Scully Kevin J, Sawicki Gregory, Kremen Jessica, Putman Melissa S
Division of Endocrinology, Boston Children's Hospital, Boston, Massachusetts.
Division of Pulmonary Medicine, Boston Children's Hospital and Brigham and Women's Hospital, Boston, Massachusetts.
J Endocr Soc. 2020 Nov 2;5(1):bvaa165. doi: 10.1210/jendso/bvaa165. eCollection 2021 Jan 1.
Cystic fibrosis-related diabetes (CFRD) is associated with worsening pulmonary function, lower body mass index, increased infection frequency, and earlier mortality. While the incidence of CFRD is rising, its development in patients under the age of 10 years is uncommon. We present a 9-year-old girl with cystic fibrosis (CF) who presented with a 5-year history of nonprogressive hyperglycemia, demonstrated by abnormal oral glucose tolerance tests, glycated hemoglobin A1c (HbA1c) levels consistently >6.5%, and negative pancreatic autoantibodies. Subsequent genetic testing revealed a pathogenic heterozygous recessive mutation in the gene at c.667G>A (p.Gly223Ser), consistent with a diagnosis of GCK-MODY. Significant dysglycemia in young children with CF should raise suspicion for alternative etiologies of diabetes and warrants further investigation. The clinical impact of underlying monogenic diabetes in patients with CF is unclear, and close follow-up is warranted. This case also offers unique insight on the impact of hyperglycemia in the absence of insulin deficiency on CF-specific outcomes.

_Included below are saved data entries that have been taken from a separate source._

(** The prompts fail only where the target does not resolve. *)
Lemma select_interactive_reads (E : env) :
  (forall s e, resolve E s = inr e -> failing e) ->
  reads_at_most 4 failing (select_templates_interactive E).
Proof.
  intros Hres. unfold select_templates_interactive.
  do 6 quiet. apply reads_after_input. intros report_choice.
  apply reads_then.
  { destruct (Str.int _) as [i|]; [|apply reads_print_ret].
    destruct (i =? 0)%Z; [apply reads_ret|].
    destruct (in_range _ _); [apply reads_ret|apply reads_print_ret]. }
  intros r. do 3 quiet. apply reads_after_input. intros slide_choice.
  apply (reads_bind _ _ 1 1).
  { destruct (Str.int _) as [i|]; [|apply reads_print_ret].
    destruct (i =? 0)%Z; [eapply reads_weaken; [|apply reads_ret]; lia|].
    destruct (in_range _ _); [|apply reads_print_ret].
    destruct (is_key _ _); [|eapply reads_weaken; [|apply reads_ret]; lia].
    apply reads_then; [apply reads_fs_read|intros ppts].
    destruct ppts as [|f l]; [apply reads_print_ret|].
    do 2 quiet. apply reads_after_input. intros ppt_choice.
    destruct (Str.int _) as [j|]; [|apply reads_print_ret].
    destruct (in_range _ _); [apply reads_ret|apply reads_print_ret]. }
  intros sl. do 2 quiet. apply reads_after_input. intros answer.
  apply reads_then; [|intros target_path; apply reads_ret].
  destruct (String.eqb _ _); [apply reads_ret|apply reads_resolved, Hres].
Qed.

End Reading.

Section ReadingResult.

Context (E : env).

(** X11: with four lines to read (the report, the slides, the PowerPoint
    file, the target) the prompts read no more, and whatever the lines
    are they do not exit and do not come to the end of the input: a line
    that is no number, or a number that is out of range, is no fatal
    error.  They return a selection, or raise what [resolve] raises
    when the target does not resolve; where every path resolves they
    return. *)
Theorem select_interactive_reads_four (w : world) :
  4 <= length (stdin w) ->
  ((exists sel w1,
      select_templates_interactive E w = Ok sel w1 /\
      length (stdin w) <= length (stdin w1) + 4)
   \/ exists e w1,
        select_templates_interactive E w = Raised e w1 /\
        exists s, resolve E s = inr e) /\
  ((forall s e, resolve E s <> inr e) ->
   exists sel w1,
     select_templates_interactive E w = Ok sel w1 /\
     length (stdin w) <= length (stdin w1) + 4).
Proof.
  intros Hw. split.
  - destruct (select_interactive_reads (fun e => exists s, resolve E s = inr e) E
                (fun s e H => ex_intro _ s H) w Hw) as [H|(e & w1 & H & He)];
      [left; exact H|right; now exists e, w1].
  - intros Hres.
    destruct (select_interactive_reads (fun _ => False) E Hres w Hw)
      as [H|(e & w1 & _ & [])].
    exact H.
Qed.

囊性纤维化相关糖尿病(CFRD)与肺功能恶化、较低的体重指数、感染频率增加及更早死亡相关。虽然CFRD的发病率在上升,但其在10岁以下患者中的发生并不常见。我们报告一名9岁的囊性纤维化(CF)女孩,她有5年非进行性高血糖病史,口服葡萄糖耐量试验异常、糖化血红蛋白A1c(HbA1c)水平持续>6.5%以及胰腺自身抗体阴性均证实了这一点。随后的基因检测显示该基因存在c.667G>A(p.Gly223Ser)的致病性杂合隐性突变,符合GCK-MODY的诊断。CF幼儿出现明显血糖异常应引起对糖尿病其他病因的怀疑,并需要进一步调查。CF患者潜在单基因糖尿病的临床影响尚不清楚,有必要进行密切随访。该病例还为无胰岛素缺乏情况下高血糖对CF特异性结局的影响提供了独特见解。